(Stored data entries)
(** * upload-to-microcms: a shallow embedding of [scripts/upload-to-microcms.js]

    The script walks a directory, collects the PNG files and posts each one
    to the microCMS media endpoint.  The embedding below follows the source
    statement by statement: JavaScript strings are sequences of UTF-16 code
    units, Buffers are sequences of bytes, and the effects of the script
    (console output, file system calls, the clock, the network, process
    exit) are threaded through a small state-and-exception monad whose state
    carries the log of everything the script did and was answered. *)

From Stdlib Require Import Strings.String Strings.Ascii Strings.Byte DecimalString.
From Stdlib Require Import DecimalZ.
From Stdlib Require Import List NArith ZArith Bool Lia.
Import ListNotations.

Set Warnings "-register-all".

Local Open Scope N_scope.
Local Open Scope list_scope.

(** ** JavaScript strings *)

(** A JavaScript string is a sequence of 16-bit code units. *)
Definition jsstring := list N.

(** ASCII literals of the source. *)
Definition js (s : string) : jsstring := map N_of_ascii (list_ascii_of_string s).

Definition QUOTE : N := 34.
Definition DOT : N := 46.
Definition SLASH : N := 47.
Definition CRLF : jsstring := [13; 10].
Definition LF : jsstring := [10].
(** The two dingbats of the progress lines, U+2713 and U+2717. *)
Definition CHECK_MARK : jsstring := [10003].
Definition BALLOT_X : jsstring := [10007].

Fixpoint str_eqb (a b : jsstring) : bool :=
  match a, b with
  | [], [] => true
  | x :: a', y :: b' => (x =? y) && str_eqb a' b'
  | _, _ => false
  end.

(** [String.prototype.toLowerCase], on the ASCII range.  Outside ASCII the
    code units are kept: no character outside ASCII lowercases to one of
    the letters the script compares against ([.], [p], [n], [g], [j], [e]),
    so the tests of lines 21 and 79 do not depend on the rest of the
    Unicode case tables.  The lowered string itself is the platform's for
    a string of ASCII characters only ([ascii_only] below); the script shows a
    lowered string in one place, the message of line 30. *)
Definition lower_unit (c : N) : N :=
  if (65 <=? c) && (c <=? 90) then c + 32 else c.

Definition toLowerCase (s : jsstring) : jsstring := map lower_unit s.

(** A string of ASCII characters. *)
Definition ascii_only (s : jsstring) : Prop := Forall (fun c => c < 128) s.

(** [String.prototype.endsWith]. *)
Definition endsWith (s suffix : jsstring) : bool :=
  (length suffix <=? length s)%nat &&
  str_eqb (skipn (length s - length suffix) s) suffix.

(** [Array.prototype.join]. *)
Fixpoint join (sep : jsstring) (parts : list jsstring) : jsstring :=
  match parts with
  | [] => []
  | [p] => p
  | p :: rest => p ++ sep ++ join sep rest
  end.

(** Number-to-string conversion of the integers the script prints. *)
Definition dec_N (n : N) : jsstring := js (NilEmpty.string_of_uint (N.to_uint n)).
Definition dec_nat (n : nat) : jsstring := dec_N (N.of_nat n).
Definition dec_Z (z : Z) : jsstring := js (NilEmpty.string_of_int (Z.to_int z)).

(** [sub] occurs in [s]. *)
Definition contains (sub s : jsstring) : Prop :=
  exists pre post, s = pre ++ sub ++ post.

(** ** Buffers and the binary (latin1) encoding *)

Definition Buffer := list byte.

(** [buf.toString('binary')]: one code unit per byte, of the same value. *)
Definition Buffer_toString_binary (b : Buffer) : jsstring := map Byte.to_N b.

(** The byte a code unit is written as: its low eight bits. *)
Definition low_byte (c : N) : byte :=
  match Byte.of_N (N.land c 255) with
  | Some b => b
  | None => x00
  end.

(** [Buffer.from(s, 'binary')]. *)
Definition Buffer_from_binary (s : jsstring) : Buffer := map low_byte s.

(** [Buffer.byteLength(s, 'binary')]: the number of code units. *)
Definition Buffer_byteLength_binary (s : jsstring) : nat := length s.

(** ** Node's [path] module (POSIX flavour), by its documented behaviour *)

Module Path.

Definition is_sep (c : N) : bool := c =? SLASH.

Fixpoint dropWhile {A} (p : A -> bool) (l : list A) : list A :=
  match l with
  | [] => []
  | x :: r => if p x then dropWhile p r else l
  end.

Fixpoint takeWhile {A} (p : A -> bool) (l : list A) : list A :=
  match l with
  | [] => []
  | x :: r => if p x then x :: takeWhile p r else []
  end.

(** The last component of a path, read from the right: trailing
    separators are skipped, then everything up to the next separator is
    taken.  The component is returned reversed. *)
Definition last_component_rev (p : jsstring) : jsstring :=
  takeWhile (fun c => negb (is_sep c)) (dropWhile is_sep (rev p)).

(** [path.basename(p)]. *)
Definition basename (p : jsstring) : jsstring := rev (last_component_rev p).

(** [path.extname(p)]: from the last dot of the last component to its
    end; empty when there is no dot, when the dot is the first character
    of the component, or when the component is [..]. *)
Definition extname (p : jsstring) : jsstring :=
  let rc := last_component_rev p in
  let after := takeWhile (fun c => negb (c =? DOT)) rc in
  match dropWhile (fun c => negb (c =? DOT)) rc with
  | [] => []
  | _dot :: before =>
      match before with
      | [] => []
      | _ =>
          if str_eqb before [DOT] && str_eqb after [] then []
          else DOT :: rev after
      end
  end.

(** Splitting at separators. *)
Fixpoint split (s : jsstring) : list jsstring :=
  match s with
  | [] => [[]]
  | c :: r =>
      if is_sep c then [] :: split r
      else match split r with
           | [] => [[c]]
           | seg :: segs => (c :: seg) :: segs
           end
  end.

(** One segment of [normalizeString]; the stack holds the segments kept
    so far, the last one first. *)
Definition norm_step (allowAboveRoot : bool) (stack : list jsstring)
    (seg : jsstring) : list jsstring :=
  if str_eqb seg [] || str_eqb seg [DOT] then stack
  else if str_eqb seg [DOT; DOT] then
    match stack with
    | top :: below =>
        if str_eqb top [DOT; DOT]
        then (if allowAboveRoot then seg :: stack else stack)
        else below
    | [] => if allowAboveRoot then [seg] else []
    end
  else seg :: stack.

Definition normalizeString (p : jsstring) (allowAboveRoot : bool) : jsstring :=
  join [SLASH] (rev (fold_left (norm_step allowAboveRoot) (split p) [])).

(** [path.normalize(p)]. *)
Definition normalize (p : jsstring) : jsstring :=
  match p with
  | [] => [DOT]
  | first :: _ =>
      let isAbsolute := is_sep first in
      let trailingSeparator := is_sep (last p 0) in
      let body := normalizeString p (negb isAbsolute) in
      match body with
      | [] => if isAbsolute then [SLASH]
              else if trailingSeparator then [DOT; SLASH] else [DOT]
      | _ => (if isAbsolute then [SLASH] else [])
             ++ body ++ (if trailingSeparator then [SLASH] else [])
      end
  end.

(** [path.join(...args)]: the non-empty arguments, separated by [/],
    normalized. *)
Definition join (args : list jsstring) : jsstring :=
  match filter (fun a => negb (str_eqb a [])) args with
  | [] => [DOT]
  | parts => normalize (join [SLASH] parts)
  end.

End Path.

(** ** JavaScript values and errors *)

(** An [Error] object, as far as the script looks at it. *)
Record exn := Error { message : jsstring }.

(** The result of a call of the platform that may throw. *)
Inductive res (A : Type) :=
| Ok (a : A)
| Err (e : exn).
Arguments Ok {A} a.
Arguments Err {A} e.

(** The values [JSON.parse] produces, and [undefined].  A number is held by
    its rendering: the script only ever prints it. *)
Inductive jsval :=
| JUndefined
| JNull
| JBool (b : bool)
| JNum (rendering : jsstring)
| JStr (s : jsstring)
| JArr (items : list jsval)
| JObj (props : list (jsstring * jsval)).

Fixpoint own_property (props : list (jsstring * jsval)) (key : jsstring)
  : option jsval :=
  match props with
  | [] => None
  | (k, v) :: rest => if str_eqb k key then Some v else own_property rest key
  end.

(** [result.url]: reading a property of [null] or [undefined] throws, any
    other value that has no such property answers [undefined]. *)
Definition get_url (result : jsval) : res jsval :=
  match result with
  | JNull => Err (Error (js "Cannot read properties of null (reading 'url')"))
  | JUndefined =>
      Err (Error (js "Cannot read properties of undefined (reading 'url')"))
  | JObj props =>
      match own_property props (js "url") with
      | Some v => Ok v
      | None => Ok JUndefined
      end
  | _ => Ok JUndefined
  end.

(** The string conversion a template literal applies to [${value}].
    A parsed object has no callable property of its own, so one that has an
    own property [toString] hides [Object.prototype.toString], the inherited
    [valueOf] answers the object itself, and the conversion throws.  An
    Array is converted as by [join(',')], which skips [null] and
    [undefined] and converts the other items in turn. *)
Fixpoint ToString (v : jsval) : res jsstring :=
  match v with
  | JUndefined => Ok (js "undefined")
  | JNull => Ok (js "null")
  | JBool true => Ok (js "true")
  | JBool false => Ok (js "false")
  | JNum r => Ok r
  | JStr s => Ok s
  | JArr items =>
      (fix items_to_string (l : list jsval) : res jsstring :=
         match l with
         | [] => Ok []
         | x :: rest =>
             match (match x with
                    | JUndefined | JNull => Ok []
                    | _ => ToString x
                    end) with
             | Err e => Err e
             | Ok sx =>
                 match rest with
                 | [] => Ok sx
                 | _ => match items_to_string rest with
                        | Err e => Err e
                        | Ok sr => Ok (sx ++ js "," ++ sr)
                        end
                 end
             end
         end) items
  | JObj props =>
      match own_property props (js "toString") with
      | Some _ => Err (Error (js "Cannot convert object to primitive value"))
      | None => Ok (js "[object Object]")
      end
  end.

(** ** The world the script runs in *)

(** What a directory entry is: [Dirent.isFile()], [Dirent.isDirectory()],
    or neither (a symbolic link, a socket, ...).  A directory carries the
    error [readdir] fails with, if it cannot be listed, and its entries in
    listing order. *)
Inductive node :=
| File
| Other
| Dir (failure : option exn) (entries : list (jsstring * node)).

Record Headers := mkHeaders {
  X_MICROCMS_API_KEY : jsstring;
  Content_Type : jsstring;
  Content_Length : nat }.

Record Request := mkRequest {
  method : jsstring;
  headers : Headers;
  body : Buffer }.

(** A [Response]: [ok] is derived from the status as the Fetch standard
    has it; [text()] answers the body or rejects. *)
Record Response := mkResponse {
  status : N;
  statusText : jsstring;
  text : res jsstring }.

Definition ok (r : Response) : bool := (200 <=? status r) && (status r <=? 299).

Inductive console_method := Log | Warn | ErrorLevel.

(** Everything the script does to its environment, with the answer it
    got.  A console event is the call as the script makes it: the method
    and the arguments.  With one argument the line written is that
    argument; with more, the platform takes the first one as a format
    string ([util.format]), and what it writes is not modelled. *)
Inductive event :=
| EvConsole (m : console_method) (args : list jsstring)
| EvAccess (path : jsstring) (found : bool)
| EvReaddir (path : jsstring) (failure : option exn)
| EvReadFile (path : jsstring) (answer : res Buffer)
| EvNow (ms : Z)
| EvFetch (url : jsstring) (req : Request) (answer : res Response)
| EvExit (code : Z).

THE PROBLEM:
Starting at the line above that holds "Definition BALLOT_X : jsstring := [10007]." and ending at the line that holds "the letters the", transcribe each line exactly and include no other lines.

RESPONSE BELOW:
Definition BALLOT_X : jsstring := [10007].

Fixpoint str_eqb (a b : jsstring) : bool :=
  match a, b with
  | [], [] => true
  | x :: a', y :: b' => (x =? y) && str_eqb a' b'
  | _, _ => false
  end.

(** [String.prototype.toLowerCase], on the ASCII range.  Outside ASCII the
    code units are kept: no character outside ASCII lowercases to one of
    the letters the script compares against ([.], [p], [n], [g], [j], [e]),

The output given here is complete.